Danny Trejo in Machete Kills (Rico Torres/Open Road Film)

Danny Trejo in Machete Kills (Rico Torres/Open Road Film)

Directed by Robert Rodriguez
Written by Kyle Ward, based on a story by Robert Rodriguez & Marcel Rodriguez;
Produced by Robert Rodriguez, Rick Schwartz, Sergei Bespalov, Alexander Rodnyansky, Aaron Kaufman & Iliana Nikolic
Released by Open Road Films
USA. 107 min. Not rated
With Danny Trejo, Michelle Rodriguez, Sofia Vergara, Amber Heard, Antonio Banderas, Cuba Gooding Jr., Walton Goggins, Lady Gaga, William Sadler, Demian Bichir, Carlos Estevez/Charlie Sheen & Mel Gibson

Beneath the thin veneer of absurdism, Machete (Danny Trejo) slices through the ghastly realities of U.S./Mexican relations: politics, corporations, and cartels. The motto of the title character is “Justice and the law aren’t always the same thing”—a prescient resonance with Antigone. It’s explained that Machete is “Vengeance incarnate… That is why he cannot die.” The mythopoeic truth of this premise combines with absurdism to suspend the audiences’ disbelief, even if for a laugh, as Machete consistently outruns point-blank machine gun fire.

As Freud observed about the function of a joke, it only works in confrontation with the traumatic: in this case, the political realities of so-called governments and their intra-/interrelations. The absurdity of Machete’s all too literal immortality elevates his character into the myth-making dimension. Much more is at stake here than the basic Hollywood truism that the hero must survive regardless of realism until—of course—it is his proper time to die. The underlying truth here lies in the tragic-comic confrontation with the big Other. In Machete Kills, it’s a showdown with the corrupt military industrial complex (headed by Mel Gibson as Voz), where universal justice is exacted against Voz’s superhuman arsenal using little more than a machete. As a contemporary recasting of the story of David and Goliath, Machete is the literal stone.

The movie is not perfect. For example, there is no reason for the secret agent-turned-revolutionary (Michelle Rodriguez) to remain a government mercenary when Machete asks for the number of U.S./Mexican secret agents in Mexico by defaulting to: “That’s classified.” This is a letdown not only for Machete, but for the audience, who actually learns a lot about these political realities in watching this film. But such flaws are forgotten in the gratuitous blood bath of this captivating pulp fiction. As philosopher Walter Benjamin said, “Sometimes truth takes the form of a fiction.” In Machete Kills, the truth rises beyond false debates (e.g., Obama’s supposed non-citizenship) and through a simple question regarding the ethical and moral character of U.S. presidents: Can they be trusted? Machete Kills answers this question by placing a licentious Charlie Sheen in the oval office. The answer is “No.”

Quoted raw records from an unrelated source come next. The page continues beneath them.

Lemma decode_zigzag_cases w n m0 m1 :
  0 < w -> 0 <= n < 2 ^ w -> m0 = 0 -> (m1 = -1 \/ m1 = 2 ^ w - 1) ->
  wrapS w (Z.lxor (Z.shiftr n 1) (if n mod 2 =? 0 then m0 else m1))
  = if n mod 2 =? 0 then n / 2 else - (n / 2) - 1.
Proof.
  intros Hw Hn -> Hm. destruct (Z.eqb_spec (n mod 2) 0); [|by apply decode_xor].
  rewrite Z.lxor_0_r, Z.shiftr_div_pow2 by lia. change (2 ^ 1) with 2.
  assert (Hp : 2 ^ w = 2 * 2 ^ (w - 1)) by (rewrite <- Z.pow_succ_r by lia; f_equal; lia).
  assert (0 <= n / 2 < 2 ^ (w - 1)).
  { split; [apply Z.div_pos; lia|apply Z.div_lt_upper_bound; lia]. }
  apply wrapS_small; [done|unfold inS; lia].
Qed.

(** The three decoders share one arithmetic form. *)
Definition unzigzag (n : Z) : Z := if n mod 2 =? 0 then n / 2 else - (n / 2) - 1.

Lemma decode_zigzag16_spec n : inU 16 n -> decode_zigzag16 n = unzigzag n.
Proof.
  intros Hn. unfold decode_zigzag16. rewrite land1. pose proof (Z.mod_pos_bound n 2).
  unfold unzigzag. rewrite <- (decode_zigzag_cases 16 n 0 (-1)) by (done || lia || auto).
  f_equal. f_equal. destruct (Z.eqb_spec (n mod 2) 0) as [->|]; [done|].
  by replace (n mod 2) with 1 by lia.
Qed.

Lemma decode_zigzag32_spec n : inU 32 n -> decode_zigzag32 n = unzigzag n.
Proof.
  intros Hn. unfold decode_zigzag32. rewrite land1. pose proof (Z.mod_pos_bound n 2).
  unfold unzigzag. rewrite <- (decode_zigzag_cases 32 n 0 (2 ^ 32 - 1)) by (done || lia || auto).
  f_equal. f_equal. destruct (Z.eqb_spec (n mod 2) 0) as [->|]; [done|].
  by replace (n mod 2) with 1 by lia.
Qed.

Lemma decode_zigzag64_spec n : inU 64 n -> decode_zigzag64 n = unzigzag n.
Proof.
  intros Hn. unfold decode_zigzag64. rewrite land1. pose proof (Z.mod_pos_bound n 2).
  unfold unzigzag. rewrite <- (decode_zigzag_cases 64 n 0 (2 ^ 64 - 1)) by (done || lia || auto).
  f_equal. f_equal. destruct (Z.eqb_spec (n mod 2) 0) as [->|]; [done|].
  by replace (n mod 2) with 1 by lia.
Qed.

Definition to_zigzag (n : Z) : Z := if n <? 0 then - 2 * n - 1 else 2 * n.

Lemma encode_zigzag16_spec n : inS 16 n -> encode_zigzag16 n = to_zigzag n.
Proof. apply (encode_zigzag_spec 32 16). lia. Qed.
Lemma encode_zigzag32_spec n : inS 32 n -> encode_zigzag32 n = to_zigzag n.
Proof. apply (encode_zigzag_spec 32 32). lia. Qed.
Lemma encode_zigzag64_spec n : inS 64 n -> encode_zigzag64 n = to_zigzag n.
Proof. apply (encode_zigzag_spec 64 64). lia. Qed.

Lemma to_zigzag_range w n : 0 < w -> inS w n -> inU w (to_zigzag n).
Proof.
  intros Hw. unfold inS, inU, to_zigzag.
  assert (Hp : 2 ^ w = 2 * 2 ^ (w - 1)) by (rewrite <- Z.pow_succ_r by lia; f_equal; lia).
  destruct (Z.ltb_spec n 0); lia.
Qed.

Lemma unzigzag_to_zigzag n : unzigzag (to_zigzag n) = n.
Proof.
  unfold unzigzag, to_zigzag. destruct (Z.ltb_spec n 0).
  - replace (-2 * n - 1) with (1 + (- n - 1) * 2) by lia.
    rewrite Z.mod_add, Z.div_add by lia. change (1 mod 2 =? 0) with false.
    change (1 / 2) with 0. cbv iota. lia.
  - rewrite Z.mul_comm, Z.mod_mul, Z.div_mul by lia. reflexivity.
Qed.

(** ** Properties *)

(** C11 — Round trip: for every 64-bit value the encoder finishes, appends
    between one and ten bytes to what the buffer held, and the decoder given
    these bytes followed by anything returns the value and the position just
    after them. *)
Theorem varint_roundtrip v buffer rest :
  inU 64 v ->
  exists d, write_varint v buffer = Some (buffer ++ d) /\ 1 <= len d <= 10 /\ read_varint ((Some <$> d) ++ rest) = Ok (v, Some (len d)).
Proof.
  intros Hv. exists (varint v). split; [by apply write_varint_spec|].
  split; [|by apply read_varint_spec]. rewrite varint_length by done.
  by apply varint_len_bounds.
Qed.

Lemma varint_roundtrip_witness :
  inU 64 300 /\ exists d, write_varint 300 [x07] = Some ([x07] ++ d) /\ 1 <= len d <= 10 /\ read_varint ((Some <$> d) ++ [Some xff]) = Ok (300, Some (len d)).
Proof. split; [done|]. apply (varint_roundtrip 300 [x07] [Some xff]). done. Defined.

(** Round trip of the zigzag codings at 16, 32 and 64 bits, with the
    code in the unsigned range of the same width and a code of at most
    [2 * k] for every [n] with [- k <= n <= k]. *)
Theorem zigzag_roundtrip n k :
  - k <= n <= k ->
  (inS 16 n -> decode_zigzag16 (encode_zigzag16 n) = n /\ inU 16 (encode_zigzag16 n) /\
  encode_zigzag16 n <= 2 * k) /\
  (inS 32 n -> decode_zigzag32 (encode_zigzag32 n) = n /\ inU 32 (encode_zigzag32 n) /\
  encode_zigzag32 n <= 2 * k) /\
  (inS 64 n -> decode_zigzag64 (encode_zigzag64 n) = n /\ inU 64 (encode_zigzag64 n) /\
  encode_zigzag64 n <= 2 * k).
Proof.
  intros Hk. assert (to_zigzag n <= 2 * k) by (unfold to_zigzag; case_match; lia).
  split; [|split]; intros Hn; (split; [|split]);
    rewrite ?encode_zigzag16_spec, ?encode_zigzag32_spec, ?encode_zigzag64_spec,
      ?decode_zigzag16_spec, ?decode_zigzag32_spec, ?decode_zigzag64_spec by
      (done || (apply to_zigzag_range; done || lia));
    auto using unzigzag_to_zigzag, to_zigzag_range with lia.
Qed.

Sheen plays an unscrupulous politician who, in between cigarettes, whiskey drinking, and orgies, bribes Machete to do his dirty work. The U.S. government fronts the largest cartel of all, and Machete’s task is to prevent global annihilation—not in the name of any so-called government, but driven by a blind sense of justice.

Mel Gibson plays the arch-villain whose militia of super-soldier clones looks Israeli, and Lady Gaga is La Camaleón (in part), a character who shape-shifts apropos race, age, and sex. How can one resist this movie? Though Machete Kills is the sequel to Machete, the latter is not required viewing; the Machete saga is thus far developing episodically.

Machete Kills represents a kind of universal auto-correction whereby imbecility (corruption and evil) is cancelled out by idiocy (a blind justice so extreme that it sometimes takes the form of bloodthirsty rednecks). In the end, Truth prevails, voiding Evil. The pen may be mightier than the sword, but Machete is assuredly more powerful than the military industrial complex. Two cheers!